Re: If p is a positive integer, is p² divisible by 96?
[#permalink]
25 Apr 2020, 10:48
1
Top Contributor
Expert Reply
Bunuel wrote:
If p is a positive integer, is p² divisible by 96?
(1) p is a multiple of 8. (2) p² is a multiple of 12.
Target question:Is p² divisible by 96? This is a good candidate for rephrasing the target question.
-----ASIDE--------------------- A lot of integer property questions can be solved using prime factorization.

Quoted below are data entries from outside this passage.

Lemma applied_as_map ad st s :
  save_ok st s →
  cfg (applySpec ad (getValue st s) st) =
  List.filter (kept ad (getValue st s)) (map (written (getValue st s)) (base_sections (getValue st s) st)).
Proof. intros Hok. by rewrite applySpec_view by (by apply edit_spec_ok). Qed.

Lemma applied_names_NoDup ad st s : save_ok st s → NoDup (names (cfg (applySpec ad (getValue st s) st))).
Proof.
  intros Hok. rewrite applied_as_map by done. apply filter_names_NoDup. unfold names.
  rewrite map_map. erewrite map_ext by apply written_name. by apply base_names_NoDup.
Qed.

(** The interface sections, and so their families, are left alone. *)
Lemma applied_interfaces ad st s :
  save_ok st s → refs_resolved (cfg st) →
  sections_of_type "interface" (cfg (applySpec ad (getValue st s) st)) =
  sections_of_type "interface" (cfg st).
Proof.
  intros Hok Hr. rewrite applied_as_map by done. rewrite sections_filter_map.
  - unfold base_sections, sections_of_type. rewrite !List.filter_app.
    assert (List.filter (λ s, String.eqb (sec_type s) "interface")
      (map member_section (ps_membersToCreate (getValue st s))) = []) as ->.
    { by induction (ps_membersToCreate _). }
    by destruct (ps_isNew _); cbn; rewrite app_nil_r.
  - intros ?. by rewrite written_type.
  - intros sec Hs Hty. unfold base_sections in Hs. rewrite !elem_of_app in Hs.
    destruct Hs as [Hs|[(mb & -> & _)%list_elem_of_fmap|Hs]]; [|done|].
    2: { destruct (ps_isNew _); [|by apply not_elem_of_nil in Hs].
         by apply list_elem_of_singleton in Hs as ->. }
    split; [apply written_other; [done|done|by rewrite Hty]|].
    unfold kept. apply negb_true_iff, andb_false_iff. right. apply existsb_false.
    intros o Ho. apply String.eqb_neq. intros <-.
    pose proof (orphan_member st s _ sec Hok Hr Ho Hs eq_refl) as Hm. by rewrite Hty in Hm.
Qed.

Lemma applied_proto ad st s n :
  reopen_ok st s → n ∈ names (cfg (applySpec ad (getValue st s) st)) → n ≠ "__proto__".
Proof.
  intros [Hok Hr _ Hp] (x & -> & Hx)%list_elem_of_fmap.
  apply not_elem_of_cons in Hp as [Hp1 Hp2].
  apply applied_elem in Hx as (sec & Hs & -> & _); [|apply edit_spec_ok, Hok].
  rewrite written_name. unfold base_sections in Hs. rewrite !elem_of_app in Hs.
  destruct Hs as [Hs|[(mb & -> & Hmb)%list_elem_of_fmap|Hs]].
  - intros Heq. apply Hp2. rewrite <- Heq. apply list_elem_of_fmap. eauto.
  - destruct (create_inv st s mb Hok Hmb) as (i & z & e & _ & _ & _ & ->). apply member_name_no_proto.
  - destruct (ps_isNew _); [|by apply not_elem_of_nil in Hs].
    apply list_elem_of_singleton in Hs as ->. intros Heq. by destruct Hp1.
Qed.

(** What the reloaded page knows about a member section that is there. *)
Lemma applied_info ad st s sec :
  reopen_ok st s →
  sec ∈ cfg (applySpec ad (getValue st s) st) → sec_type sec = "member" →
  obj_get (sec_name sec) (memberInfo (applySpec ad (getValue st s) st)) =
  Own (member_entry (ifaceFamily st) sec).
Proof.
  intros Hro Hs Hty. pose proof (ro_edit _ _ Hro) as Hok. set (st' := applySpec ad _ st) in *.
  assert (ifaceFamily st' = ifaceFamily st) as Hif.
  { unfold ifaceFamily. rewrite !sections_view. fold (cfg st') (cfg st). unfold st'.
    rewrite applied_interfaces by (done || apply Hro). done. }
  unfold obj_get, memberInfo. rewrite Hif, sections_view. fold (cfg st').
  assert (NoDup (names (sections_of_type "member" (cfg st')))) as Hnd
    by (apply filter_names_NoDup, applied_names_NoDup, Hok).
  rewrite (fold_set_own (member_entry (ifaceFamily st))); [|done|].
  - rewrite find_unique; [done|done|]. by apply elem_of_sections_of_type.
  - intros Hin%sections_of_type_names. by apply (applied_proto ad st s "__proto__") in Hin.
Qed.

Lemma applied_old ad st s sec :
  save_ok st s → sec ∈ cfg st → sec_type sec = "member" →
  sec_name sec ∈ ps_useMembers (getValue st s) → sec ∈ cfg (applySpec ad (getValue st s) st).
Proof.
  intros Hok Hs Hty Hu. apply applied_elem; [apply edit_spec_ok, Hok|]. exists sec.
  split_and!; [by apply base_old| |by apply kept_used].
  symmetry. apply written_other; [done|done|by rewrite Hty].
Qed.

Lemma applied_created ad st s mb :
  save_ok st s → mb ∈ ps_membersToCreate (getValue st s) →
  ms_name mb ∈ ps_useMembers (getValue st s) →
  member_section mb ∈ cfg (applySpec ad (getValue st s) st).
Proof.
  intros Hok Hmb Hu. apply applied_elem; [apply edit_spec_ok, Hok|]. exists (member_section mb).
  split_and!; [by apply base_created| |by apply kept_used]. symmetry. by apply written_created.
Qed.

Lemma parse_or1_dec z : 0 <= z → safe z → parse_or1 (Some (UStr (dec z))) = Fin z.
Proof.
  intros Hz Hs. unfold parse_or1, opt_text.
  assert (str_truthy (dec z) = true) as ->.
  { unfold str_truthy. apply negb_true_iff, String.eqb_neq. by apply dec_ne. }
  by apply parseInt_dec.
Qed.

Lemma num_eqb_Fin_r x z : num_eqb x (Fin z) = true → x = Fin z.
Proof. destruct x; cbn; try done. by intros ->%Z.eqb_eq. Qed.

(** One resolved entry, as the reloaded page sees it. *)
Lemma resolved_info ad st s i t f e w :
  reopen_ok st s → st_tiers s !! i = Some t → (e, w) ∈ tier_ews f t →
  obj_get (fst (resolve_entry st (metric_of i) e w)) (memberInfo (applySpec ad (getValue st s) st)) =
  Own (mkInfo (en_iface e) (metric_of i) w (family_text f)).
Proof.
  intros Hro Hi Hew. pose proof (ro_edit _ _ Hro) as Hok.
  pose proof (Forall_lookup_1 _ _ _ _ (edit_tier_ok st s Hok) Hi) as Ht.
  destruct (tier_ews_facts t f e w Ht Hew) as (Het & Hf & z & -> & Hz).
  pose proof (ro_family _ _ Hro t e (list_elem_of_lookup_2 _ _ _ Hi) Het) as Hfam. rewrite Hf in Hfam.
  pose proof (valid_tier_errors st s i t (eo_valid _ _ Hok) Hi) as He. apply app_nil in He as [He _].
  pose proof (iface_errors_nil i t e He Het) as Hif.
  assert (resolve_entry st (metric_of i) e (Fin z) ∈ resolve_tiers st (st_tiers s)) as Hres.
  { rewrite resolve_tiers_from. clear -Hi Hew.
    assert (∀ k ts, ts !! i = Some t →
      resolve_entry st (metric_of (k + i)) e (Fin z) ∈ resolve_from st k ts) as H.
    { revert Hew. clear. intros Hew. induction i as [|i IH]; intros k [|t' ts] H; try done; cbn in H.
      - injection H as ->. cbn [resolve_from]. apply elem_of_app. left. rewrite Nat.add_0_r.
        unfold resolve_tier. apply elem_of_app.
        apply elem_of_lookup_zip_with in Hew as (j & e' & w' & [= <- <-] & H1 & H2).
        destruct f; [left|right]; apply elem_of_lookup_zip_with; eauto 6.
      - cbn [resolve_from]. apply elem_of_app. right. rewrite Nat.add_succ_r. apply (IH (S k)). done. }
    by apply (H 0%nat). }
  assert (fst (resolve_entry st (metric_of i) e (Fin z)) ∈ ps_useMembers (getValue st s)) as Huse.
  { rewrite useMembers_eq. apply list_elem_of_fmap. eauto. }
  unfold resolve_entry in *.
  destruct (findExistingMember st (en_iface e) (metric_of i) (Fin z)) as [sec|] eqn:E; cbn [fst] in *.
  - apply resolve_entry_existing in E as (Hs & Hty & Hm).
    rewrite (applied_info ad st s sec Hro) by (try (apply applied_old; try apply Hok); done).
    unfold member_matches in Hm. apply andb_true_iff in Hm as [[Hm1 Hm2]%andb_true_iff Hm3].
    apply num_eqb_Fin_r in Hm2, Hm3. unfold member_entry. rewrite Hm2, Hm3.
    destruct (sec_opt "interface" sec) as [[si|]|] eqn:Eo; [|done|].
    + apply String.eqb_eq in Hm1 as ->. unfold sec_text. rewrite Eo. cbn [opt_text].
      unfold str_truthy. rewrite (proj2 (String.eqb_neq _ _) Hif). cbn [negb default]. unfold id. by rewrite Hfam.
    + apply String.eqb_eq in Hm1. done.
  - set (mb := mkMember (member_name (en_iface e) (metric_of i) (Fin z)) (en_iface e) (metric_of i) (Fin z)) in *.
    assert (mb ∈ ps_membersToCreate (getValue st s)) as Hmb.
    { rewrite creates_eq. apply list_elem_of_In, in_concat. exists [mb]. split; [|by left].
      apply in_map_iff. exists (ms_name mb, [mb]). split; [done|by apply list_elem_of_In]. }
    change (member_name (en_iface e) (metric_of i) (Fin z)) with (sec_name (member_section mb)).
    rewrite (applied_info ad st s (member_section mb) Hro) by (try (apply applied_created; try apply Hok); done).
    unfold member_entry, sec_text, sec_opt. cbn [member_section sec_opts opt_lookup String.eqb Ascii.eqb Bool.eqb].
    cbn [opt_text ms_iface ms_metric ms_weight mb metric_of num_to_string].
    unfold str_truthy. rewrite (proj2 (String.eqb_neq _ _) Hif). cbn [negb default].
    pose proof (eo_count _ _ Hok). apply lookup_lt_Some in Hi.
    rewrite !parse_or1_dec by (unfold safe; lia). unfold id. by rewrite Hfam.
Qed.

For questions involving divisibility, divisors, factors and multiples, we can say: If N is divisible by k, then k is "hiding" within the prime factorization of N
Consider these examples: 24 is divisible by 3 because 24 = (2)(2)(2)(3) Likewise, 70 is divisible by 5 because 70 = (2)(5)(7) And 112 is divisible by 8 because 112 = (2)(2)(2)(2)(7) And 630 is divisible by 15 because 630 = (2)(3)(3)(5)(7) --------------------------
Since 96 = (2)(2)(2)(2)(3), we can rephrase the target question as: REPHRASED target question:Are there four 2's and one 3 hiding in the prime factorization of p² ?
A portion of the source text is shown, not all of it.